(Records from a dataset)

++++

Lemma GraphSet_then_GraphGet_witness :
  0 < number_of_nodes matrix_globals /\
  number_of_nodes matrix_globals * number_of_nodes matrix_globals
  <= INT_MAX /\
  Z.of_nat (length (graph matrix_globals))
  = number_of_nodes matrix_globals * number_of_nodes matrix_globals /\
  vertex matrix_globals 0 /\ vertex matrix_globals 1 /\
  exists g1,
    GraphSet 0 1 99 matrix_globals = Done tt g1 /\
    number_of_nodes g1 = number_of_nodes matrix_globals /\
    dist g1 = dist matrix_globals /\
    previous_node g1 = previous_node matrix_globals /\
    GraphGet 0 1 g1 = Done 99 g1 /\
    ((1, 0) <> (0, 1) ->
     GraphGet 1 0 matrix_globals
     = Done (edge_cost matrix_globals 1 0) matrix_globals /\
     GraphGet 1 0 g1 = Done (edge_cost matrix_globals 1 0) g1).
Proof.
  assert (H1 : 0 < number_of_nodes matrix_globals) by (simpl; lia).
  assert (H2 : number_of_nodes matrix_globals
               * number_of_nodes matrix_globals <= INT_MAX)
    by (unfold INT_MAX; simpl; lia).
  assert (H3 : Z.of_nat (length (graph matrix_globals))
               = number_of_nodes matrix_globals
                 * number_of_nodes matrix_globals) by reflexivity.
  assert (V0 : vertex matrix_globals 0) by (unfold vertex; simpl; lia).
  assert (V1 : vertex matrix_globals 1) by (unfold vertex; simpl; lia).
  split; [exact H1|]. split; [exact H2|]. split; [exact H3|].
  split; [exact V0|]. split; [exact V1|].
  exact (GraphSet_then_GraphGet matrix_globals 0 1 99 1 0
           H1 H2 H3 V0 V1 V1 V0).
Defined.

++++

PROBLEM STATEMENT:
Each line of the records should be repeated exactly as it stands.

WRITTEN RESPONSE:
Lemma GraphSet_then_GraphGet_witness :
  0 < number_of_nodes matrix_globals /\
  number_of_nodes matrix_globals * number_of_nodes matrix_globals
  <= INT_MAX /\
  Z.of_nat (length (graph matrix_globals))
  = number_of_nodes matrix_globals * number_of_nodes matrix_globals /\
  vertex matrix_globals 0 /\ vertex matrix_globals 1 /\
  exists g1,
    GraphSet 0 1 99 matrix_globals = Done tt g1 /\
    number_of_nodes g1 = number_of_nodes matrix_globals /\
    dist g1 = dist matrix_globals /\
    previous_node g1 = previous_node matrix_globals /\
    GraphGet 0 1 g1 = Done 99 g1 /\
    ((1, 0) <> (0, 1) ->
     GraphGet 1 0 matrix_globals
     = Done (edge_cost matrix_globals 1 0) matrix_globals /\
     GraphGet 1 0 g1 = Done (edge_cost matrix_globals 1 0) g1).
Proof.
  assert (H1 : 0 < number_of_nodes matrix_globals) by (simpl; lia).
  assert (H2 : number_of_nodes matrix_globals
               * number_of_nodes matrix_globals <= INT_MAX)
    by (unfold INT_MAX; simpl; lia).
  assert (H3 : Z.of_nat (length (graph matrix_globals))
               = number_of_nodes matrix_globals
                 * number_of_nodes matrix_globals) by reflexivity.
  assert (V0 : vertex matrix_globals 0) by (unfold vertex; simpl; lia).
  assert (V1 : vertex matrix_globals 1) by (unfold vertex; simpl; lia).
  split; [exact H1|]. split; [exact H2|]. split; [exact H3|].
  split; [exact V0|]. split; [exact V1|].
  exact (GraphSet_then_GraphGet matrix_globals 0 1 99 1 0
           H1 H2 H3 V0 V1 V1 V0).
Defined.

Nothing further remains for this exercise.